I was under the impression that RADIUS was some ancient protocol nobody used anymore (I remember it being big in the 90s dialup ISP infrastructure.) But of course it never went away and now it’s deployed for all sorts of decentralized auth: think VPNs and WiFi.
So like all 90s crypto it doesn’t use modern cryptographic methods (which in fairness, barely exists.) Authentication is done with a challenge/response protocol that builds a “MAC” in some ad-hoc way using MD5. An MITM attacker between client and server can forge this.
@matthew_d_green even many cell networks may still use it (less likely and limited networks for that, but still)
and *many* cloud-based hosted AAA + account solutions use it, as used by residential and other ISPs
(Not offhand sure how many do push for encrypted radius but the ones I do know about largely don’t - worth me doing a survey on this sometime I guess)
@SteveSyfuhs @matthew_d_green RADIUS is a lot like HTTP.
It has secure transports (RADIUS/TLS aka RadSec), it offers user authentication directly which you shouldn't use anymore, and it can also encapsulate other secure authentication protocols (aka EAP).
There is nothing wrong with RADIUS/TLS (or /DTLS) + EAP, and it will continue to be used for decades to come.
@SteveSyfuhs @matthew_d_green there should be no TLS-based EAP methods affected by this (and those are the only ones that should be used).
Also, RADIUS/TLS has been standardized since 2012 (sure it's experimental status still, but it is widely implemented and proven interoperable).
@matthew_d_green Different but somewhat related issue:
@matthew_d_green Only a year ago I found a reasonably mature IdP-as-a-service offering RADIUS, who only published a DNS name for their service and didn't employ DNSSEC.
Given that the standard use case for RADIUS is to send "here's a username and password, do you think they're OK?", being able to verify who you are talking to seems pretty important.
And that's before you even think about the protocol itself ...
@matthew_d_green Yep.
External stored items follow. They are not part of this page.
(** * filter-history.py: a shallow embedding and its verified properties

    The script extracts the history of one sub-directory of a repository
    into a new repository.  It is a linear sequence of external commands
    (git, git filter-repo, gh), directory changes and recursive deletions.

    The embedding is a small state-and-exception monad that also records,
    in order, every call the script makes to the outside: calls of the
    logger, [subprocess.Popen], [proc.kill], [os.chdir] and
    [shutil.rmtree].  What the external programs do is not part of the
    script: it is given by an environment [Env], over which the theorems
    quantify. *)

From Stdlib Require Import Ascii.
From stdpp Require Import gmap strings list fin_maps pretty.

Open Scope string_scope.
Open Scope Z_scope.
Open Scope list_scope.

(** ** The file system *)

(** A file-system tree: regular files and directories.  Symbolic links
    and permissions are not modelled. *)
#[warnings="-register-all"]
Inductive node :=
| File (data : string)
| Dir (entries : gmap string node).

Definition is_dir (n : node) : bool :=
  match n with Dir _ => true | File _ => false end.

(** The node found at the end of a chain of entry names. *)
Fixpoint lookup_path (p : list string) (n : node) : option node :=
  match p with
  | [] => Some n
  | c :: p' =>
      match n with
      | Dir m => match m !! c with
                 | Some n' => lookup_path p' n'
                 | None => None
                 end
      | File _ => None
      end
  end.

(** Remove the entry at the end of the chain, with all that is below it. *)
Fixpoint delete_path (p : list string) (n : node) : node :=
  match p with
  | [] => n
  | [c] => match n with
           | Dir m => Dir (delete c m)
           | File _ => n
           end
  | c :: p' =>
      match n with
      | Dir m => match m !! c with
                 | Some n' => Dir (<[c := delete_path p' n']> m)
                 | None => n
                 end
      | File _ => n
      end
  end.

(** Put a node at the end of the chain (its parent has to be a directory). *)
Fixpoint insert_path (p : list string) (x : node) (n : node) : node :=
  match p with
  | [] => x
  | [c] => match n with
           | Dir m => Dir (<[c := x]> m)
           | File _ => n
           end
  | c :: p' =>
      match n with
      | Dir m => match m !! c with
                 | Some n' => Dir (<[c := insert_path p' x n']> m)
                 | None => n
                 end
      | File _ => n
      end
  end.

(** ** Paths ([pathlib.Path], POSIX flavour) *)

Record Path := mkPath { p_abs : bool; p_parts : list string }.

Definition slash : ascii := "/"%char.
Definition backslash : ascii := "\"%char.

(** [s.split("/")] *)
Fixpoint split_slash (s : string) : list string :=
  match s with
  | EmptyString => [EmptyString]
  | String c s' =>
      if Ascii.eqb c slash then EmptyString :: split_slash s'
      else match split_slash s' with
           | h :: t => String c h :: t
           | [] => [String c EmptyString]
           end
  end.

(** ["/".join(parts)] *)
Fixpoint join_slash (parts : list string) : string :=
  match parts with
  | [] => ""
  | [c] => c
  | c :: rest => c +:+ "/" +:+ join_slash rest
  end.

(** [s.replace("\\", "/")] *)
Fixpoint replace_backslash (s : string) : string :=
  match s with
  | EmptyString => EmptyString
  | String c s' =>
      String (if Ascii.eqb c backslash then slash else c) (replace_backslash s')
  end.

Definition proper_part (c : string) : bool :=
  negb (String.eqb c "") && negb (String.eqb c ".").

(** [Path(s)]: empty and "." components are dropped, ".." is kept. *)
Definition path_of_string (s : string) : Path :=
  match s with
  | String c _ =>
      mkPath (Ascii.eqb c slash) (filter (λ c, Is_true (proper_part c)) (split_slash s))
  | EmptyString => mkPath false []
  end.

(** [p / q] *)
Definition path_join (p q : Path) : Path :=
  if p_abs q then q else mkPath (p_abs p) (p_parts p ++ p_parts q).

(** [str(p)] *)
Definition path_str (p : Path) : string :=
  if p_abs p then "/" +:+ join_slash (p_parts p)
  else match p_parts p with
       | [] => "."
       | _ => join_slash (p_parts p)
       end.

(** [p.name] *)
Definition path_name (p : Path) : string := List.last (p_parts p) "".

(** ** Configuration, exceptions, events *)

(** [_RunConfig] *)
Record RunConfig := mkRunConfig {
  src_repository : string;
  dst_repository : string;
  target_dir : Path;
  is_public : bool;
  is_archive : bool;
  git_user_name : option string;
  git_user_email : option string;
  clean : bool;
  default_timeout_sec : Z;
  dry_run : bool;
  verbose : Z
}.

Inductive oserror := ENOENT | ENOTDIR | EACCES | EBUSY.

(** The exceptions that occur: [_ScriptError] is the script's own class,
    the others are Python's. *)
Inductive exn :=
| ScriptError (msg : string)
| TimeoutExpired (args : list string) (timeout : Z)
| OSError (k : oserror) (filename : string)
| IndexError
| ValueError (msg : string).

Inductive level := INFO | ERROR.

(** One constructor per format string passed to [_logger]. *)
Inductive log_msg :=
| MsgConfig (c : RunConfig)
| MsgCommand (args : list string)
| MsgSuccess
| MsgMove (src dst : string)
| MsgRemove (name : string)
| MsgSkip (src : string)
| MsgToolMissing (e : string)
| MsgException (e : exn).

(** The text of the only message logged at level ERROR by a step:
    f"Could not find tool: {e}", where [e] is the text of the caught
    [_ScriptError]. *)
Definition tool_missing_text (e : string) : string :=
  "Could not find tool: " +:+ e.

(** Calls to the outside, and what a process answered. *)
Inductive event :=
| EvLog (l : level) (m : log_msg)
| EvPopen (args : list string)
| EvExited (code : Z)
| EvTimedOut
| EvKill
| EvChdir (dir : string)
| EvRmtree (path : string).

(** ** The world and the environment *)

Record World := mkWorld {
  w_fs : node;             (* the file system, from "/" *)
  w_cwd : list string;     (* the working directory of the process *)
  w_spawned : nat          (* how many processes were created so far *)
}.

(** How a created process ends when it is waited for with a timeout. *)
Inductive run :=
| Exits (code : Z) (fs' : node)
| TimesOut (fs' : node).

(** What is outside the script: the behaviour of the external programs,
    the order in which the system lists a directory and the order in
    which Python iterates over a set of strings. *)
Record Env := mkEnv {
  env_popen : list string → World → oserror + (Z → run);
  env_scandir : list string → list string;
  env_scandir_perm : ∀ l, env_scandir l ≡ₚ l;
  env_set_iter : list string → list string;
  env_set_iter_perm : ∀ l, env_set_iter l ≡ₚ l
}.

(** ** The monad: state, exceptions and the list of events *)

Inductive result (A : Type) :=
| Ok (a : A)
| Raise (e : exn).
Arguments Ok {A} a.
Arguments Raise {A} e.

Record Out (A : Type) := mkOut {
  out_events : list event;
  out_res : result A;
  out_world : World
}.
Arguments mkOut {A} _ _ _.
Arguments out_events {A} _.
Arguments out_res {A} _.
Arguments out_world {A} _.

Definition M (A : Type) : Type := World → Out A.

#[global] Instance M_ret : MRet M := λ A a w, mkOut [] (Ok a) w.

#[global] Instance M_bind : MBind M := λ A B f m w,
  let o := m w in
  match out_res o with
  | Ok a => let o' := f a (out_world o) in
            mkOut (out_events o ++ out_events o') (out_res o') (out_world o')
  | Raise e => mkOut (out_events o) (Raise e) (out_world o)
  end.

Definition raise {A} (e : exn) : M A := λ w, mkOut [] (Raise e) w.
Definition emit (e : event) : M unit := λ w, mkOut [e] (Ok tt) w.
Definition log (l : level) (m : log_msg) : M unit := emit (EvLog l m).
Definition get_world : M World := λ w, mkOut [] (Ok w) w.
Definition put_fs (fs : node) : M unit := λ w,
  mkOut [] (Ok tt) (mkWorld fs (w_cwd w) (w_spawned w)).
Definition put_cwd (d : list string) : M unit := λ w,
  mkOut [] (Ok tt) (mkWorld (w_fs w) d (w_spawned w)).

(** [try: body finally: fin] *)
Definition try_finally {A} (body : M A) (fin : M unit) : M A := λ w,
  let o := body w in
  let f := fin (out_world o) in
  mkOut (out_events o ++ out_events f)
        (match out_res f with Ok _ => out_res o | Raise e => Raise e end)
        (out_world f).

(** [try: body except ...: handler]; [handler e = None] when no clause
    matches [e]. *)
Definition try_except {A} (body : M A) (handler : exn → option (M A)) : M A := λ w,
  let o := body w in
  match out_res o with
  | Ok a => o
  | Raise e =>
      match handler e with
      | Some h => let o' := h (out_world o) in
                  mkOut (out_events o ++ out_events o') (out_res o') (out_world o')
      | None => o
      end
  end.

(** [for x in l: body], with the variables the body updates as [s]. *)
Fixpoint for_each {A S} (l : list A) (s : S) (body : A → S → M S) : M S :=
  match l with
  | [] => mret s
  | x :: l' => s' ← body x s; for_each l' s' body
  end.

(** ** Path resolution *)

Definition step_part (cur : list string) (c : string) : list string :=
  if String.eqb c ".." then removelast cur
  else if String.eqb c "." then cur
  else cur ++ [c].

(** Follow the components one by one, as the system does: every
    directory that is gone through has to exist. *)
Fixpoint walk (fs : node) (cur : list string) (parts : list string)
  : oserror + list string :=
  match parts with
  | [] => inr cur
  | c :: rest =>
      match lookup_path cur fs with
      | Some (Dir _) => walk fs (step_part cur c) rest
      | Some (File _) => inl ENOTDIR
      | None => inl ENOENT
      end
  end.

Definition stat (w : World) (p : Path) : oserror + (list string * node) :=
  match walk (w_fs w) (if p_abs p then [] else w_cwd w) (p_parts p) with
  | inl k => inl k
  | inr q => match lookup_path q (w_fs w) with
             | Some n => inr (q, n)
             | None => inl ENOENT
             end
  end.

(** ** The script *)

(** A created process: what it was started with and how it will end. *)
Record proc := mkProc {
  proc_args : list string;
  proc_run : Z → run
}.

Section Script.
Context (env : Env).

(** *** Library calls *)

(** [Path.cwd()] *)
Definition getcwd : M Path := λ w,
  match lookup_path (w_cwd w) (w_fs w) with
  | Some (Dir _) => mkOut [] (Ok (mkPath true (w_cwd w))) w
  | _ => mkOut [] (Raise (OSError ENOENT "")) w
  end.

(** [p.absolute()] *)
Definition absolute (p : Path) : M Path :=
  if p_abs p then mret p else cwd ← getcwd; mret (path_join cwd p).

(** [os.chdir(p)] *)
Definition chdir (p : Path) : M unit :=
  emit (EvChdir (path_str p));;
  w ← get_world;
  match stat w p with
  | inr (q, Dir _) => put_cwd q
  | inr (_, File _) => raise (OSError ENOTDIR (path_str p))
  | inl k => raise (OSError k (path_str p))
  end.

(** [list(p.iterdir())] *)
Definition iterdir (p : Path) : M (list Path) :=
  w ← get_world;
  match stat w p with
  | inr (_, Dir m) =>
      mret ((λ n, path_join p (mkPath false [n])) <$> env_scandir env (map_to_list m).*1)
  | inr (_, File _) => raise (OSError ENOTDIR (path_str p))
  | inl k => raise (OSError k (path_str p))
  end.

(** [p.exists()] *)
Definition exists_ (p : Path) : M bool :=
  w ← get_world;
  mret (match stat w p with inr _ => true | inl _ => false end).

(** [shutil.rmtree(p)], [p] a string or the text of a [Path]: the
    path has to be a directory; it is removed with everything below
    it. *)
Definition rmtree (p : string) : M unit :=
  emit (EvRmtree p);;
  w ← get_world;
  if String.eqb p "" then raise (OSError ENOENT p)
  else
    match stat w (path_of_string p) with
    | inr ([], Dir _) => put_fs (Dir ∅);; raise (OSError EBUSY p)
    | inr (q, Dir _) => put_fs (delete_path q (w_fs w))
    | inr (_, File _) => raise (OSError ENOTDIR p)
    | inl k => raise (OSError k p)
    end.

(** [subprocess.Popen(args, encoding="utf-8")] *)
Definition Popen (args : list string) : M proc :=
  emit (EvPopen args);;
  w ← get_world;
  match env_popen env args w with
  | inl k => raise (OSError k (hd "" args))
  | inr beh =>
      (λ w, mkOut [] (Ok (mkProc args beh))
                  (mkWorld (w_fs w) (w_cwd w) (S (w_spawned w))))
  end.

(** [proc.communicate(timeout=t)], followed by reading
    [proc.returncode]. *)
Definition communicate (p : proc) (timeout : Z) : M Z :=
  match proc_run p timeout with
  | Exits code fs' => emit (EvExited code);; put_fs fs';; mret code
  | TimesOut fs' =>
      emit EvTimedOut;; put_fs fs';; raise (TimeoutExpired (proc_args p) timeout)
  end.

(** [proc.kill()] *)
Definition kill (p : proc) : M unit := emit EvKill.

(** *** [_run_command] *)
Definition _run_command (command_args : list string) (dry_run : bool)
    (timeout_sec : Z) : M unit :=
  log INFO (MsgCommand command_args);;
  if dry_run then mret tt
  else
    proc ← Popen command_args;
    try_except
      (returncode ← communicate proc timeout_sec;
       if decide (returncode ≠ 0)
       then raise (ScriptError
                     ("command failed with exit status " +:+ pretty returncode))
       else mret tt)
      (λ e, Some (kill proc;; raise e));;
    log INFO MsgSuccess.

(** *** [_working_directory] *)
Definition _working_directory {A} (path : Path) (body : M A) : M A :=
  prev_cwd ← getcwd;
  chdir path;;
  try_finally body (chdir prev_cwd).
Still used. Cisco created TACACS and TACACS+ to replace it, but they are no more secure than RADIUS. Or IPMI, for that matter.
Part of the problem is the protocol, but the other part is the WiFi. Since the owners of WiFi(after 6 failed attempts) still refuse to get public review of their code, we'll *never* have secure WiFi.
@agreeable_landfall @matthew_d_green TACACS+ (ab)uses MD5 as a stream cipher in a naive construction that’s trivially vulnerable to known plaintext attacks (i.e. can recover cipher’s internal state using KPA), oh and the protocol also makes KPAs pretty easy
https://www.openwall.com/articles/TACACS%2B-Protocol-Security
@matthew_d_green I have two rules for computers. Never use a machine you don't have root on, and never run code you don't have source for.
You rarely need either, but when you do, nothing else will solve the problem.